((
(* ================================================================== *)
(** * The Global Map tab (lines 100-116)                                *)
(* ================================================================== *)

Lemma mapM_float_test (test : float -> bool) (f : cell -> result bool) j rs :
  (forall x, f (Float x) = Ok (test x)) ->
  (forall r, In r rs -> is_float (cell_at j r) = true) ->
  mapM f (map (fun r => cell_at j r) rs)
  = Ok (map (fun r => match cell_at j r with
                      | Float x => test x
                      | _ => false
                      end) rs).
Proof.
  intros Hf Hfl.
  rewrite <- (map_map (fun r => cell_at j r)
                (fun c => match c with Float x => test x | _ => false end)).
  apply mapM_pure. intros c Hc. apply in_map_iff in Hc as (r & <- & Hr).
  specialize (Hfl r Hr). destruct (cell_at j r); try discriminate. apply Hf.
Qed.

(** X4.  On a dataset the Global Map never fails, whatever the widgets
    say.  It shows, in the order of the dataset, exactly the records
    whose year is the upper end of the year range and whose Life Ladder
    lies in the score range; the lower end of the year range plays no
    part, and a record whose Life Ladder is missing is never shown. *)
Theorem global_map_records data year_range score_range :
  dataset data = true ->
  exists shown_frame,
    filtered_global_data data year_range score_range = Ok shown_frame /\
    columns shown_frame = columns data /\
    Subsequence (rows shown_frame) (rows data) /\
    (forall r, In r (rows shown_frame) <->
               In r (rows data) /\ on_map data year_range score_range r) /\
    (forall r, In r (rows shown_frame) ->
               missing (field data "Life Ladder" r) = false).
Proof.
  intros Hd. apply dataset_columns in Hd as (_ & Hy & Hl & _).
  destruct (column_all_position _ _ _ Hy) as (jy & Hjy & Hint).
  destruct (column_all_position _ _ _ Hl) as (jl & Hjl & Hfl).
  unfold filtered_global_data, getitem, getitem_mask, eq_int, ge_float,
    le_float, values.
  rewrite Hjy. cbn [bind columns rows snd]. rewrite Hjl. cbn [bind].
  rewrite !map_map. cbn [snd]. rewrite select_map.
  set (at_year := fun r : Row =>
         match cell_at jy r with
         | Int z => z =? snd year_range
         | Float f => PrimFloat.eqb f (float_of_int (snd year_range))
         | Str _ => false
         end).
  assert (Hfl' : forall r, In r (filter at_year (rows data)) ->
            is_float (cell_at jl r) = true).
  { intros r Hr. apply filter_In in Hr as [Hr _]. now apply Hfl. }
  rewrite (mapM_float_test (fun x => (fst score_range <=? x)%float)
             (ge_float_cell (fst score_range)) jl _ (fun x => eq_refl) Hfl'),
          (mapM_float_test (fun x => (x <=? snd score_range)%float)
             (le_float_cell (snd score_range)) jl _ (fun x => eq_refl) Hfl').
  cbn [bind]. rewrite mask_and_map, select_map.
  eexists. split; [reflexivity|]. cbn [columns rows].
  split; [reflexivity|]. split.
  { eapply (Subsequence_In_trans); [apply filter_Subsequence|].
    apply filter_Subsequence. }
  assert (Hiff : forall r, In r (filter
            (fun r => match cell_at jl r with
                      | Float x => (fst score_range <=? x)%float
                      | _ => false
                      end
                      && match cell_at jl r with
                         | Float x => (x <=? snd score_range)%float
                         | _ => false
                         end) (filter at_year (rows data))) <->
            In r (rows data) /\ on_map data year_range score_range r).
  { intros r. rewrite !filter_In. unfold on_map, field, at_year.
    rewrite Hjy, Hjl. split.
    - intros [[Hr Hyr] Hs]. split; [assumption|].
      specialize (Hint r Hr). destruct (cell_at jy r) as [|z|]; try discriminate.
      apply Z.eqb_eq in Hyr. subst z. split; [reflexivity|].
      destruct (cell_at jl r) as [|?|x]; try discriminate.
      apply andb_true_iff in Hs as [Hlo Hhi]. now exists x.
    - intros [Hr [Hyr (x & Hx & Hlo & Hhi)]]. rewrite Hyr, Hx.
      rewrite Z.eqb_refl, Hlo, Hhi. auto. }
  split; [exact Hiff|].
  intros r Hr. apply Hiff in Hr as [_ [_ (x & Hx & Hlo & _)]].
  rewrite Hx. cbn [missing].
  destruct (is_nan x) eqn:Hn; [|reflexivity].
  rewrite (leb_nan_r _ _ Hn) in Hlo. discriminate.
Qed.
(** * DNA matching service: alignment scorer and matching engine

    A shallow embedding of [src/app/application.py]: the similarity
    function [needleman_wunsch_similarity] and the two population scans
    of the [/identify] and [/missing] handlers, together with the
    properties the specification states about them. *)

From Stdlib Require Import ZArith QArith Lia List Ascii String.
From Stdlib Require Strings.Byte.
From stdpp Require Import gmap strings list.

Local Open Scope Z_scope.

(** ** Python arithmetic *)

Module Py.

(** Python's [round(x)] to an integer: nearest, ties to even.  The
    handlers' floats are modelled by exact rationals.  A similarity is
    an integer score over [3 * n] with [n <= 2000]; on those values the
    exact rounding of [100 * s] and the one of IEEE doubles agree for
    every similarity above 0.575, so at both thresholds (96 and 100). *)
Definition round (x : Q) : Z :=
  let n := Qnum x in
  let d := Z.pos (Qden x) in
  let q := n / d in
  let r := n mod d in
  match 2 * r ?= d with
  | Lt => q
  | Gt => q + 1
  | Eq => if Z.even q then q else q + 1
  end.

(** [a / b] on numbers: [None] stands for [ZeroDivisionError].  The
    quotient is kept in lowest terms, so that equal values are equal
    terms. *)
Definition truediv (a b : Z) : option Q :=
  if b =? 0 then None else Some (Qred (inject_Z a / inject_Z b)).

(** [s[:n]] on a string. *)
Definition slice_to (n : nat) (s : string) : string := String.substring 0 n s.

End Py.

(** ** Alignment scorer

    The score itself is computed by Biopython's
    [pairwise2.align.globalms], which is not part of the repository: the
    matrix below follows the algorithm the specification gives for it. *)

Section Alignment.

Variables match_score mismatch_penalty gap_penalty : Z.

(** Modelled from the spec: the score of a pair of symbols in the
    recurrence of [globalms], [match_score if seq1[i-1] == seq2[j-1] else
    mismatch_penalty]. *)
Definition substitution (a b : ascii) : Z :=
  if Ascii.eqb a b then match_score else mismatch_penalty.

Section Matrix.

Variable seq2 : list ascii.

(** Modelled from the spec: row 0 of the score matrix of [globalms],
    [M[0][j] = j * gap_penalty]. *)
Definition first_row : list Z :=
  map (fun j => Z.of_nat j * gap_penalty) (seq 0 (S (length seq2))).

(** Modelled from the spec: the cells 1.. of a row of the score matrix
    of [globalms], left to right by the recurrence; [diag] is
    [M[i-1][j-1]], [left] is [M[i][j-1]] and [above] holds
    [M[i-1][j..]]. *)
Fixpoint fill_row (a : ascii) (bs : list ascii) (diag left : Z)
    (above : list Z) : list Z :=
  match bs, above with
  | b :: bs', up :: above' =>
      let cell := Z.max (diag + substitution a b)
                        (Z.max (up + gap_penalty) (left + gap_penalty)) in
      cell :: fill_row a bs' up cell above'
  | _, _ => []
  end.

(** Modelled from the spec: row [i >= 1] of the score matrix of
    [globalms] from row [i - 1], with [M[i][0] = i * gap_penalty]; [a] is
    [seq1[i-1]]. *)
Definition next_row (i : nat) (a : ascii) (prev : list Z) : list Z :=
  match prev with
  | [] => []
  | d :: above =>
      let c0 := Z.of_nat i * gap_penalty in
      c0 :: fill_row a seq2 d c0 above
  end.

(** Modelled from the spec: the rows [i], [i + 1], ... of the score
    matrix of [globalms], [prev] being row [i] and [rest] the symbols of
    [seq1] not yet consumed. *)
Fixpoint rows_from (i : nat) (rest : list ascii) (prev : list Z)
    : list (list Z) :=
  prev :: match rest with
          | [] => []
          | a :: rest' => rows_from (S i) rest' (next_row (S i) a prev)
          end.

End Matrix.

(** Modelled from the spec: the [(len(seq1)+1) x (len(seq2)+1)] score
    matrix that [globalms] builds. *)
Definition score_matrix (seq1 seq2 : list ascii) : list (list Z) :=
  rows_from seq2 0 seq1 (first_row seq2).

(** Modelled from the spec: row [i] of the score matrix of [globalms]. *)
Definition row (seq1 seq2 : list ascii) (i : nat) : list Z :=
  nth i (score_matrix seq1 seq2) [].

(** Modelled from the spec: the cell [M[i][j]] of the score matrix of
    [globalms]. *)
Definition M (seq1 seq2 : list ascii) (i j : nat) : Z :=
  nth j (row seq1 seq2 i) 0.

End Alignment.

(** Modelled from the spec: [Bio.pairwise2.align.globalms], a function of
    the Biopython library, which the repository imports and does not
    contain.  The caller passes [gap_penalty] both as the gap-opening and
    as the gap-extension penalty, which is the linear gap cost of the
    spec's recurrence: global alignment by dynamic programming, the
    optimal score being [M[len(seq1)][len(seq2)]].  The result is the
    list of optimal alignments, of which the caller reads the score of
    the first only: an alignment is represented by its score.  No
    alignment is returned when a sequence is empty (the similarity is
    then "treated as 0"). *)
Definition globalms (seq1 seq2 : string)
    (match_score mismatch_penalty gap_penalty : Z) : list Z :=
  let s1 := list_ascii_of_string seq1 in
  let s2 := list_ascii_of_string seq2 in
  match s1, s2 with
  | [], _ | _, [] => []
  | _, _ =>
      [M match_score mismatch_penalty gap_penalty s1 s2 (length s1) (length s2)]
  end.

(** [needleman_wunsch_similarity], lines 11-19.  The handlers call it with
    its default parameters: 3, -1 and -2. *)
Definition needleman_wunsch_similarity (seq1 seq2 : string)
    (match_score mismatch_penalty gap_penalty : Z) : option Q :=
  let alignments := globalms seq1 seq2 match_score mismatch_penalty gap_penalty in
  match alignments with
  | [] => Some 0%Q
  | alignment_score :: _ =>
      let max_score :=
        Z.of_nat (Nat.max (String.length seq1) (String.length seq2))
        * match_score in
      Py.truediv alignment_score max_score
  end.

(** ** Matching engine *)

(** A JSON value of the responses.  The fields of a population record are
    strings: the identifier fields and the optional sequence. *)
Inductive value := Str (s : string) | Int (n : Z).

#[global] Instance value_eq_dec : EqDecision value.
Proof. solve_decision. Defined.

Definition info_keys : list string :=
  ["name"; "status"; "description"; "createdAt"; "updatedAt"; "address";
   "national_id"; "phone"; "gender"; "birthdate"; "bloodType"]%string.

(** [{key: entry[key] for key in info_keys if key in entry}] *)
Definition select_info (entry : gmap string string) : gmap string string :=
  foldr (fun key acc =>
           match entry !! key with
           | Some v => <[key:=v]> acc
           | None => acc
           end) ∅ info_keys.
))
◆ What is being asked
From the start of the data to the line that holds "(forall r, In r (rows shown_frame) ->", retype each line exactly, with both ends included.

◆ Solution to this task
(* ================================================================== *)
(** * The Global Map tab (lines 100-116)                                *)
(* ================================================================== *)

Lemma mapM_float_test (test : float -> bool) (f : cell -> result bool) j rs :
  (forall x, f (Float x) = Ok (test x)) ->
  (forall r, In r rs -> is_float (cell_at j r) = true) ->
  mapM f (map (fun r => cell_at j r) rs)
  = Ok (map (fun r => match cell_at j r with
                      | Float x => test x
                      | _ => false
                      end) rs).
Proof.
  intros Hf Hfl.
  rewrite <- (map_map (fun r => cell_at j r)
                (fun c => match c with Float x => test x | _ => false end)).
  apply mapM_pure. intros c Hc. apply in_map_iff in Hc as (r & <- & Hr).
  specialize (Hfl r Hr). destruct (cell_at j r); try discriminate. apply Hf.
Qed.

(** X4.  On a dataset the Global Map never fails, whatever the widgets
    say.  It shows, in the order of the dataset, exactly the records
    whose year is the upper end of the year range and whose Life Ladder
    lies in the score range; the lower end of the year range plays no
    part, and a record whose Life Ladder is missing is never shown. *)
Theorem global_map_records data year_range score_range :
  dataset data = true ->
  exists shown_frame,
    filtered_global_data data year_range score_range = Ok shown_frame /\
    columns shown_frame = columns data /\
    Subsequence (rows shown_frame) (rows data) /\
    (forall r, In r (rows shown_frame) <->
               In r (rows data) /\ on_map data year_range score_range r) /\
    (forall r, In r (rows shown_frame) ->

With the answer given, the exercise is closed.